= TASK =
Your task is to copy the stretch of lines in the records below that begins with the line containing "(** ** Regular expressions" and ends with the line containing "Definition Plus (r", exactly as written, with nothing added.
(INFORMATION GIVEN)
(** * Verification of the webinar registration handlers

    The repository holds two versions of one Firebase HTTPS function,
    [register]:

    - the base variant ([functions/index.js]): validate, fetch a Zoom token,
      create the registrant, answer 200, then push the member to one
      Mailchimp list;
    - the extended variant (the second source file): more required fields,
      region normalisation, two Mailchimp lists, and the answer is sent
      after both list calls.

    Both are embedded below as programs of a small effect monad ([Async]):
    outbound [fetch] calls are answered by a [World], calls on the Express
    response object [res] are recorded in a trace, and JavaScript exceptions
    are an explicit completion.

    Left out: [console.log] and [console.error] (no effect on calls or
    responses), the values of the configuration constants (endpoints and
    credentials are symbolic, and are taken to be strings), and the header
    writes of the [cors] middleware that wraps the extended handler. *)

From Stdlib Require Import List String Ascii ZArith NArith Bool Lia PrimFloat.
Import ListNotations.
Local Open Scope string_scope.
Local Open Scope Z_scope.
Local Open Scope list_scope.
Set Warnings "-register-all".

(** ** JavaScript strings

    A JavaScript string is a sequence of UTF-16 code units; regular
    expressions without the [u] flag work on code units. *)

Definition jsstring := list N.

(** A literal of the source, one code unit per character. *)
Definition js (s : string) : jsstring :=
  map N_of_ascii (list_ascii_of_string s).
Arguments js : simpl never.

Fixpoint jsstring_eqb (a b : jsstring) : bool :=
  match a, b with
  | [], [] => true
  | x :: a', y :: b' => N.eqb x y && jsstring_eqb a' b'
  | _, _ => false
  end.

(** ** JavaScript values, as far as JSON produces them *)

Inductive jsval :=
| JUndefined
| JNull
| JBool (b : bool)
| JNum (x : float)
| JStr (s : jsstring)
| JArr (items : list jsval)
| JObj (members : list (jsstring * jsval)).

(** [ToBoolean]: what [!v] and [v || w] test. *)
Definition truthy (v : jsval) : bool :=
  match v with
  | JUndefined | JNull => false
  | JBool b => b
  | JNum x => negb (is_zero x || is_nan x)
  | JStr [] => false
  | JStr (_ :: _) => true
  | JArr _ | JObj _ => true
  end.

(** Own property of an object built by [JSON.parse] or by an object
    literal; a key given twice keeps its last value. *)
Fixpoint member (k : jsstring) (ms : list (jsstring * jsval)) (dflt : jsval) : jsval :=
  match ms with
  | [] => dflt
  | (k', v) :: ms' => member k ms' (if jsstring_eqb k k' then v else dflt)
  end.

(** [v.k] for the keys the handlers read ([access_token], [join_url],
    [message]; none is a built-in property of strings, arrays, numbers or
    booleans).  [None] is the TypeError of reading a property of [null] or
    [undefined]. *)
Definition get_prop (v : jsval) (k : jsstring) : option jsval :=
  match v with
  | JUndefined | JNull => None
  | JObj ms => Some (member k ms JUndefined)
  | JBool _ | JNum _ | JStr _ | JArr _ => Some JUndefined
  end.

(** ** Regular expressions

    Only what the e-mail pattern needs: character classes, concatenation
    and iteration, matched against the whole input (the pattern is anchored
    with [^] and [$] and has no [m] flag).  Matching is by Brzozowski
    derivatives. *)

Module Regex.

Inductive regex :=
| Empty
| Eps
| Class (p : N -> bool)
| Cat (r1 r2 : regex)
| Alt (r1 r2 : regex)
| Star (r : regex).

Definition Plus (r : regex) : regex := Cat r (Star r).

Fixpoint nullable (r : regex) : bool :=
  match r with
  | Empty => false
  | Eps => true
  | Class _ => false
  | Cat r1 r2 => nullable r1 && nullable r2
  | Alt r1 r2 => nullable r1 || nullable r2
  | Star _ => true
  end.

Fixpoint deriv (c : N) (r : regex) : regex :=
  match r with
  | Empty => Empty
  | Eps => Empty
  | Class p => if p c then Eps else Empty
  | Cat r1 r2 =>
      if nullable r1
      then Alt (Cat (deriv c r1) r2) (deriv c r2)
      else Cat (deriv c r1) r2
  | Alt r1 r2 => Alt (deriv c r1) (deriv c r2)
  | Star r1 => Cat (deriv c r1) (Star r1)
  end.

Fixpoint matches (r : regex) (s : jsstring) : bool :=
  match s with
  | [] => nullable r
  | c :: s' => matches (deriv c r) s'
  end.

(** The strings a regular expression denotes, to check [matches]
    against. *)
Inductive lang : regex -> jsstring -> Prop :=
| lang_eps : lang Eps []
| lang_class p c : p c = true -> lang (Class p) [c]
| lang_cat r1 r2 s1 s2 : lang r1 s1 -> lang r2 s2 -> lang (Cat r1 r2) (s1 ++ s2)
| lang_alt_l r1 r2 s : lang r1 s -> lang (Alt r1 r2) s
| lang_alt_r r1 r2 s : lang r2 s -> lang (Alt r1 r2) s
| lang_star_nil r : lang (Star r) []
| lang_star_cons r s1 s2 : lang r s1 -> lang (Star r) s2 -> lang (Star r) (s1 ++ s2).

(** [\s]: WhiteSpace and LineTerminator code units of ECMAScript. *)
Definition is_space (c : N) : bool :=
  existsb (N.eqb c)
    [9; 10; 11; 12; 13; 32; 160; 5760; 8232; 8233; 8239; 8287; 12288; 65279]%N
  || (8192 <=? c)%N && (c <=? 8202)%N.

Definition chr (a : ascii) : regex := Class (N.eqb (N_of_ascii a)).

(** [[^\s@]] *)
Definition not_space_at : regex :=
  Class (fun c => negb (is_space c || N.eqb c (N_of_ascii "@"))).

End Regex.

(** [const emailRegex = /^[^\s@]+@[^\s@]+\.[^\s@]+$/;] *)
Definition emailRegex : Regex.regex :=
  Regex.Cat (Regex.Plus Regex.not_space_at)
    (Regex.Cat (Regex.chr "@")
       (Regex.Cat (Regex.Plus Regex.not_space_at)
          (Regex.Cat (Regex.chr ".")
             (Regex.Plus Regex.not_space_at)))).

Definition emailRegex_test (s : jsstring) : bool := Regex.matches emailRegex s.

(** ** Errors

    A thrown error object: its [name] and [message], and the two properties
    the handlers attach ([error.type], [error.text]); [JUndefined] when the
    property was never set. *)

Record exn := mkError {
  e_name : jsstring;
  e_message : jsstring;
  e_type : jsval;
  e_text : jsval
}.

(** [new Error(msg)] *)
Definition new_Error (msg : jsstring) : exn :=
  mkError (js "Error") msg JUndefined JUndefined.

(** [new TypeError(msg)] *)
Definition new_TypeError (msg : jsstring) : exn :=
  mkError (js "TypeError") msg JUndefined JUndefined.

(** [Error.prototype.toString] *)
Definition Error_toString (e : exn) : jsstring :=
  match e_name e, e_message e with
  | [], msg => msg
  | name, [] => name
  | name, msg => name ++ js ": " ++ msg
  end.

(** The engine's TypeError for a property read on [null] or [undefined]. *)
Definition type_error : exn :=
  new_TypeError (js "Cannot read properties of null or undefined").

(** The engine's TypeError for a value that cannot be converted to a
    string. *)
Definition conversion_error : exn :=
  new_TypeError (js "Cannot convert object to primitive value").

(** Node's ERR_HTTP_HEADERS_SENT. *)
Definition headers_sent_error : exn :=
  new_Error (js "Cannot set headers after they are sent to the client").

(** ** The platform

    Built-ins of the JavaScript engine and of node-fetch that the handlers
    call but the repository does not define. *)

Record Runtime := {
  (** [JSON.parse]; [None] is its SyntaxError. *)
  JSON_parse : jsstring -> option jsval;
  (** [Number.prototype.toString]: the decimal form of a number. *)
  Number_toString : float -> jsstring;
  (** The error [response.json()] rejects with on a body that is not JSON. *)
  json_reject : jsstring -> exn
}.

(** ** Requests *)

(** [req.method] and the properties the handlers destructure from
    [req.body]; a property the body does not have is [JUndefined]. *)
Record Request := {
  method : jsstring;
  firstName : jsval;
  lastName : jsval;
  email : jsval;
  company : jsval;
  jobTitle : jsval;
  eventId : jsval;
  city : jsval;
  state : jsval;
  region : jsval;
  zipCode : jsval;
  phone : jsval;
  identifier : jsval
}.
(End INFORMATION GIVEN)
= OUTPUT =
(** ** Regular expressions

    Only what the e-mail pattern needs: character classes, concatenation
    and iteration, matched against the whole input (the pattern is anchored
    with [^] and [$] and has no [m] flag).  Matching is by Brzozowski
    derivatives. *)

Module Regex.

Inductive regex :=
| Empty
| Eps
| Class (p : N -> bool)
| Cat (r1 r2 : regex)
| Alt (r1 r2 : regex)
| Star (r : regex).

Definition Plus (r : regex) : regex := Cat r (Star r).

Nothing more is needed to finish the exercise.